━━ Provided records

(* ===== verification/BitfieldCmdThms.v ===== *)
(** BITFIELD as operations on a list of bits: reading a field of any width at
    any position, zero past the end, and storing a value that fits it. *)
From stdpp Require Import strings gmap.
From S2P Require Import Prelude Endian Strnum Server Bits Bitops BitopsThms BitfieldThms BitCmds BitCmdsThms BitopThms BitfieldCmds.

(** * The specification *)

(** The [n] bits from position [o], zero past the end of the list. *)
Definition window (o n : nat) (B : list bool) : list bool := take n (drop o B ++ replicate n false).

(** The value that is stored when [t] should be, none when the operation
    fails. *)
Definition store (sgn : bool) (bits : Z) (ow : owtype) (t : Z) : option Z :=
  if (lowest sgn bits <=? t) && (t <=? highest sgn bits) then Some t
  else
    match ow with
    | BFOVERFLOW_WRAP => Some (wrapped sgn bits t)
    | BFOVERFLOW_SAT => Some (if t <? lowest sgn bits then lowest sgn bits else highest sgn bits)
    | BFOVERFLOW_FAIL => None
    end.

(** The bits, the replies and the number of changes. *)
Definition spec_state : Type := list bool * list reply * Z.

Definition spec_op (dirty : bool) (op : bitfieldOp) '((B, rs, n) : spec_state) : spec_state :=
  let o := Z.to_nat (offset op) in
  let w := Z.to_nat (op_bits op) in
  let old := field (op_sign op) (window o w B) in
  match op_code op with
  | BITFIELDOP_GET => (B, rs ++ [RInt old], n)
  | code =>
      let t := match code with BITFIELDOP_INCRBY => old + i64_arg op | _ => if op_sign op then i64_arg op else u64 (i64_arg op) end in
      match store (op_sign op) (op_bits op) (op_owtype op) t with
      | None => (B, rs ++ [RNull], n)
      | Some new =>
          (put o (nbits w new) B,
           rs ++ [RInt (match code with BITFIELDOP_INCRBY => new | _ => old end)],
           n + (if dirty || negb (old =? new) then 1 else 0))
      end
  end.

Definition spec_ops (dirty : bool) (ops : list bitfieldOp) (st : spec_state) : spec_state :=
  fold_left (fun st op => spec_op dirty op st) ops st.

(** What the parser accepts, and the values the overflow test of SET is right
    for. *)
Definition op_ok (op : bitfieldOp) : Prop :=
  1 <= op_bits op <= (if op_sign op then 64 else 63) /\ 0 <= offset op <= LLONG_MAX /\ is_i64 (i64_arg op).
Definition op_regular (op : bitfieldOp) : Prop :=
  op_code op = BITFIELDOP_SET -> op_sign op = true -> 2 ^ (op_bits op - 1) - 2 ^ 63 <= i64_arg op.
Definition is_get (op : bitfieldOp) : bool := match op_code op with BITFIELDOP_GET => true | _ => false end.

(** * Fields of the list of bits *)

Lemma window_inside o n B : (o + n <= length B)%nat -> window o n B = take n (drop o B).
Proof. intros H. unfold window. rewrite take_app_le; [done | rewrite length_drop; lia]. Qed.

Lemma length_window o n B : length (window o n B) = n.
Proof. unfold window. rewrite length_take, length_app, length_replicate. lia. Qed.

Lemma lookup_window o n B k : (k < n)%nat -> window o n B !! k = Some (default false (B !! (o + k)%nat)).
Proof.
  intros Hk. unfold window. rewrite lookup_take_lt by done. destruct (Nat.lt_ge_cases k (length (drop o B))) as [H | H].
  - rewrite lookup_app_l, lookup_drop by done. rewrite length_drop in H.
    destruct (lookup_lt_is_Some_2 B (o + k)) as [x ->]; [lia | done].
  - rewrite lookup_app_r by done. rewrite lookup_replicate_2 by lia. rewrite length_drop in H.
    rewrite (proj2 (lookup_ge_None B (o + k))) by lia. done.
Qed.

━━━━

● What you will do
Set down the data once more, word for word.

● Output of the task
(* ===== verification/BitfieldCmdThms.v ===== *)
(** BITFIELD as operations on a list of bits: reading a field of any width at
    any position, zero past the end, and storing a value that fits it. *)
From stdpp Require Import strings gmap.
From S2P Require Import Prelude Endian Strnum Server Bits Bitops BitopsThms BitfieldThms BitCmds BitCmdsThms BitopThms BitfieldCmds.

(** * The specification *)

(** The [n] bits from position [o], zero past the end of the list. *)
Definition window (o n : nat) (B : list bool) : list bool := take n (drop o B ++ replicate n false).

(** The value that is stored when [t] should be, none when the operation
    fails. *)
Definition store (sgn : bool) (bits : Z) (ow : owtype) (t : Z) : option Z :=
  if (lowest sgn bits <=? t) && (t <=? highest sgn bits) then Some t
  else
    match ow with
    | BFOVERFLOW_WRAP => Some (wrapped sgn bits t)
    | BFOVERFLOW_SAT => Some (if t <? lowest sgn bits then lowest sgn bits else highest sgn bits)
    | BFOVERFLOW_FAIL => None
    end.

(** The bits, the replies and the number of changes. *)
Definition spec_state : Type := list bool * list reply * Z.

Definition spec_op (dirty : bool) (op : bitfieldOp) '((B, rs, n) : spec_state) : spec_state :=
  let o := Z.to_nat (offset op) in
  let w := Z.to_nat (op_bits op) in
  let old := field (op_sign op) (window o w B) in
  match op_code op with
  | BITFIELDOP_GET => (B, rs ++ [RInt old], n)
  | code =>
      let t := match code with BITFIELDOP_INCRBY => old + i64_arg op | _ => if op_sign op then i64_arg op else u64 (i64_arg op) end in
      match store (op_sign op) (op_bits op) (op_owtype op) t with
      | None => (B, rs ++ [RNull], n)
      | Some new =>
          (put o (nbits w new) B,
           rs ++ [RInt (match code with BITFIELDOP_INCRBY => new | _ => old end)],
           n + (if dirty || negb (old =? new) then 1 else 0))
      end
  end.

Definition spec_ops (dirty : bool) (ops : list bitfieldOp) (st : spec_state) : spec_state :=
  fold_left (fun st op => spec_op dirty op st) ops st.

(** What the parser accepts, and the values the overflow test of SET is right
    for. *)
Definition op_ok (op : bitfieldOp) : Prop :=
  1 <= op_bits op <= (if op_sign op then 64 else 63) /\ 0 <= offset op <= LLONG_MAX /\ is_i64 (i64_arg op).
Definition op_regular (op : bitfieldOp) : Prop :=
  op_code op = BITFIELDOP_SET -> op_sign op = true -> 2 ^ (op_bits op - 1) - 2 ^ 63 <= i64_arg op.
Definition is_get (op : bitfieldOp) : bool := match op_code op with BITFIELDOP_GET => true | _ => false end.

(** * Fields of the list of bits *)

Lemma window_inside o n B : (o + n <= length B)%nat -> window o n B = take n (drop o B).
Proof. intros H. unfold window. rewrite take_app_le; [done | rewrite length_drop; lia]. Qed.

Lemma length_window o n B : length (window o n B) = n.
Proof. unfold window. rewrite length_take, length_app, length_replicate. lia. Qed.

Lemma lookup_window o n B k : (k < n)%nat -> window o n B !! k = Some (default false (B !! (o + k)%nat)).
Proof.
  intros Hk. unfold window. rewrite lookup_take_lt by done. destruct (Nat.lt_ge_cases k (length (drop o B))) as [H | H].
  - rewrite lookup_app_l, lookup_drop by done. rewrite length_drop in H.
    destruct (lookup_lt_is_Some_2 B (o + k)) as [x ->]; [lia | done].
  - rewrite lookup_app_r by done. rewrite lookup_replicate_2 by lia. rewrite length_drop in H.
    rewrite (proj2 (lookup_ge_None B (o + k))) by lia. done.
Qed.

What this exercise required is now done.